• [The problem]
Repeat exactly, and only, the lines from the one containing "INT_MAX) false origin)" through the last line of the data below.
Top of Records for this task
(* ===== verification/WebFrameExamples.v ===== *)
(** * Frames on concrete pages

    Sealing a message is appending the initialization vector to it, and keys
    and values are numbers.  The examples are those of
    web_frame_impl_unittest.mm and web_frames_manager_impl_unittest.mm, a late
    reply, and the messages with which a page makes a check fail. *)

From stdpp Require Import pretty sorting.
From S2P Require Import Prelude.
From S2P Require Import WebEnv.
From S2P Require Import WebFrame.
From S2P Require Import WebFramesManager.

(** ** Executable runs *)
Section runs.
Context {S Ev : Type} (run : Ev → M S (option Z)).

Definition accept (acc : list Z) (r : option Z) : list Z :=
  acc ++ match r with Some c => [c] | None => [] end.
(** The events in order; the state where a check fails is the last one. *)
Fixpoint run_all (l : list Ev) (s : S * list Z) : S * list Z :=
  match l with
  | [] => s
  | e :: l =>
      match run e s.1 with
      | Ok (r, s') => run_all l (s', accept s.2 r)
      | Crash _ => s
      end
  end.

Lemma run_all_reachable (step : S * list Z → Ev → S * list Z → Prop) l s0 s :
  (∀ s e r s', run e s.1 = Ok (r, s') → step s e (s', accept s.2 r)) →
  reachable step s0 s → reachable step s0 (run_all l s).
Proof using Type.
  intros Hstep. revert s. induction l as [|e l IH]; intros s Hs; cbn; [done|].
  destruct (run e s.1) as [[r s']|] eqn:Hrun; [|done].
  apply IH. eapply reach_step; [exact Hs|]. by apply Hstep.
Qed.
End runs.

Module ToyFrame.
#[local] Existing Instance Toy.env.

#[export] Instance toy_frames : FrameEnv := {
  Value := Z;
  JSONWriter_Value := pretty;
  JSONWriter_Message m reply name parameters := pretty m +:+ ":" +:+ name;
  SymmetricKey := Z;
  Seal key json iv := if key =? 0 then None else Some (json +:+ "+" +:+ iv);
  Base64Encode s := s;
}.

Definition origin : GURL := Toy.web "h" "p".
Definition main_frame : WebFrameImpl := WebFrameImpl_new "f" true origin.
Definition iframe : WebFrameImpl := WebFrameImpl_new "f" false origin.

Definition scripts_after {A} (m : M WebFrameImpl A) (f : WebFrameImpl) : option (list string) :=
  match m f with Ok (_, f') => Some (scripts f') | Crash _ => None end.

Example CreateWebFrameForIFrame :
  CanCallJavaScriptFunction main_frame = true ∧ CanCallJavaScriptFunction iframe = false ∧
  CanCallJavaScriptFunction (with_key (Some 1) iframe) = true.
Proof. done. Qed.

Example CallJavaScriptFunctionMainFrameWithoutKey :
  scripts_after (CallJavaScriptFunction "functionName" [] false "";;
    CallJavaScriptFunction "functionName" [1; 27] false "") main_frame =
  Some ["__gCrWeb.functionName()"; "__gCrWeb.functionName(1,27)"].
Proof. by vm_compute. Qed.

Example CallJavaScriptFunctionIFrameFrameWithoutKey :
  scripts_after (CallJavaScriptFunction "functionName" [1] false "") iframe = Some [].
Proof. done. Qed.

Example CallJavaScriptFunctionMessageProperlyEncoded :
  scripts_after (SetEncryptionKey (Some 1);; SetNextMessageId 11;;
    CallJavaScriptFunction "functionName" [1] false "iv") iframe =
  Some ["__gCrWeb.message.routeMessage('11:functionName+iv', 'iv', 'f')"].
Proof. by vm_compute. Qed.

(** What the callbacks were called with, or why the run ended. *)
Definition outcome {A} (m : M WebFrameImpl A) (f : WebFrameImpl) : list (Z * option Z) + crash :=
  match m f with Ok (_, f') => inl (called f') | Crash c => inr c end.
Definition reply (m v : Z) : Command := MkCommand (Some "frameMessaging_f.reply") (Some (Some m)) (Some v).

Example reply_in_time :
  outcome (SetEncryptionKey (Some 1);; CallJavaScriptFunctionWithCallback "g" [] 7 "iv";;
    OnJavaScriptReply (reply 0 42);; timer_fires 0) iframe = inl [(7, Some 42)].
Proof. by vm_compute. Qed.
(** The header says that a response after the timeout is ignored. *)
Example reply_too_late :
  outcome (SetEncryptionKey (Some 1);; CallJavaScriptFunctionWithCallback "g" [] 7 "iv";;
    timer_fires 0;; OnJavaScriptReply (reply 0 42)) iframe = inr NotReached.
Proof. by vm_compute. Qed.
Example script_too_late :
  outcome (CallJavaScriptFunctionWithCallback "g" [] 7 "iv";; timer_fires 0;; script_ends 0 (Some 42))
    main_frame = inl [(7, None)].
Proof. by vm_compute. Qed.
(** Pending calls are cancelled in the order of their ids as unsigned numbers. *)
Example cancelled_in_order :
  outcome (SetNextMessageId (-1);; CallJavaScriptFunctionWithCallback "g" [] 7 "";;
    CallJavaScriptFunctionWithCallback "g" [] 8 "";; WebStateDestroyed) main_frame =
  inl [(8, None); (7, None)].
Proof. by vm_compute. Qed.
(** An id that is used again loses the first callback. *)
Example reused_id :
  outcome (CallJavaScriptFunctionWithCallback "g" [] 7 "";; SetNextMessageId 0;;
    CallJavaScriptFunctionWithCallback "g" [] 8 "";; WebStateDestroyed) main_frame = inl [(8, None)].
Proof. by vm_compute. Qed.

Definition frame_events : list Event :=
  [EvKey (Some 1); EvCallback "g" [] 7 "a"; EvCallback "g" [] 8 "b"; EvCallback "g" [] 9 "c";
   EvReply (reply 1 42); EvTimer 0].
Definition frame_run : WebFrameImpl * list Z := run_all run_event frame_events (with_next 0 iframe, []).

Lemma frame_run_reachable : frame_reachable (with_next 0 iframe) frame_run.1 frame_run.2.
Proof.
  unfold frame_reachable. rewrite <-surjective_pairing. apply run_all_reachable; [|constructor].
  intros s e r s' Hrun. by exists r.
Qed.

Lemma callbacks_run_exactly_once_witness :
  frame_run.2 = [7; 8; 9] ∧ called frame_run.1 = [(8, Some 42); (7, None)] ∧
  (called frame_run.1).*1 ++ waiting frame_run.1 ≡ₚ frame_run.2 ∧
  wp (timers_fire (length (timers frame_run.1))) (λ _ f', (called f').*1 ≡ₚ frame_run.2) frame_run.1 ∧
  wp WebFrameImpl_destroy (λ _ f', (called f').*1 ≡ₚ frame_run.2) frame_run.1.
Proof.
  split; [by vm_compute|]. split; [by vm_compute|].
  refine (callbacks_run_exactly_once "f" false origin 0 _ _ _ frame_run_reachable). done.
Defined.

Lemma iframe_messages_are_sealed_witness :
  length (scripts frame_run.1) = 3%nat ∧
  ∃ ids, Forall2 (sealed "f") (scripts frame_run.1) ids ∧ StronglySorted Z.lt ids.
Proof.
  split; [by vm_compute|].
  exact (iframe_messages_are_sealed "f" origin 0 _ _ frame_run_reachable).
Defined.

(** ** The frames of a page *)

Definition decode (s : string) : string := s.
Definition import (s : string) : option Z := Some (Z.of_nat (String.length s)).
Definition available (id : string) (main : bool) : PageEvent :=
  EvAvailable (Some (MkAvailable (Some id) (Some "key") None main origin)).
Definition page_run (l : list PageEvent) : WebFramesManagerImpl * list Z :=
  run_all (run_page_event decode import) l (WebFramesManagerImpl_new, []).

Lemma page_run_reachable l : page_reachable decode import (page_run l).1 (page_run l).2.
Proof.
  unfold page_reachable. rewrite <-surjective_pairing. apply run_all_reachable; [|constructor].
  intros s e r s' Hrun. by exists r.
Qed.

Definition frame_ids_of (s : WebFramesManagerImpl) : list string := (map_to_list (web_frames_ s)).*1.

Example NoMainWebFrame :
  let s := (page_run [available "m" true; EvUnavailable (Some "m")]).1 in
  GetMainWebFrame s = None ∧ frame_ids_of s = [] ∧ notified s = [(true, "m"); (false, "m")].
Proof. by vm_compute. Qed.
Example AddFrames :
  let s := (page_run [available "m" true; available "c" false; available "c" false]).1 in
  GetMainWebFrame s = Some 0 ∧ length (frame_ids_of s) = 2%nat ∧ GetMainWebFrameId s = "m".
Proof. by vm_compute. Qed.
Example RemoveNonexistantFrame :
  let s := (page_run [available "m" true; EvUnavailable (Some "m"); EvUnavailable (Some "m")]).1 in
  frame_ids_of s = [] ∧ notified s = [(true, "m"); (false, "m")].
Proof. by vm_compute. Qed.

Definition page_events : list PageEvent :=
  [available "m" true; available "c" false; EvFrame "c" (EvCallback "g" [] 7 "a");
   EvFrame "m" (EvCallback "g" [] 8 "b"); EvFrame "c" (EvCallback "g" [] 9 "c");
   EvFrame "m" (EvTimer 0); EvUnavailable (Some "c"); available "d" false].

Lemma frames_of_a_page_witness :
  let s := (page_run page_events).1 in
  notified s = [(true, "m"); (true, "c"); (false, "c"); (true, "d")] ∧
  ended s = [(7, None); (9, None)] ∧ (page_run page_events).2 = [7; 8; 9] ∧
  observed ∅ (notified s) = Some (dom (web_frames_ s)) ∧
  (∀ ptr id, main_web_frame_ s = Some (ptr, id) ↔
     ∃ f, web_frames_ s !! id = Some (ptr, f) ∧ is_main_frame_ f = true) ∧
  wp removeAllWebFrames (λ _ s',
    observed ∅ (notified s') = Some ∅ ∧ main_web_frame_ s' = None ∧ (ended s').*1 ≡ₚ (page_run page_events).2) s.
Proof.
  intros s. split; [by vm_compute|]. split; [by vm_compute|]. split; [by vm_compute|].
  exact (frames_of_a_page decode import s _ (page_run_reachable page_events)).
Defined.

(** Any frame can send these messages. *)
Definition message_outcome (s : WebFramesManagerImpl) (m : AvailableMessage) : option crash :=
  crash_of (frameBecameAvailableWithMessage decode import (Some m) s).
Example falsified_messages :
  message_outcome WebFramesManagerImpl_new (MkAvailable (Some "") None None false origin) = Some DCheckFailed ∧
  message_outcome WebFramesManagerImpl_new (MkAvailable (Some "x") None (Some INT_MAX) false origin)
    = Some IntOverflow ∧
  message_outcome (page_run [available "m" true]).1 (MkAvailable (Some "x") None None true origin)
    = Some DCheckFailed ∧
  crash_of (frameBecameUnavailableWithMessage (Some "") WebFramesManagerImpl_new) = Some DCheckFailed.
Proof. by vm_compute. Qed.
End ToyFrame.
Bottom of Records for this task
• [The answer]
  message_outcome WebFramesManagerImpl_new (MkAvailable (Some "x") None (Some INT_MAX) false origin)
    = Some IntOverflow ∧
  message_outcome (page_run [available "m" true]).1 (MkAvailable (Some "x") None None true origin)
    = Some DCheckFailed ∧
  crash_of (frameBecameUnavailableWithMessage (Some "") WebFramesManagerImpl_new) = Some DCheckFailed.
Proof. by vm_compute. Qed.
End ToyFrame.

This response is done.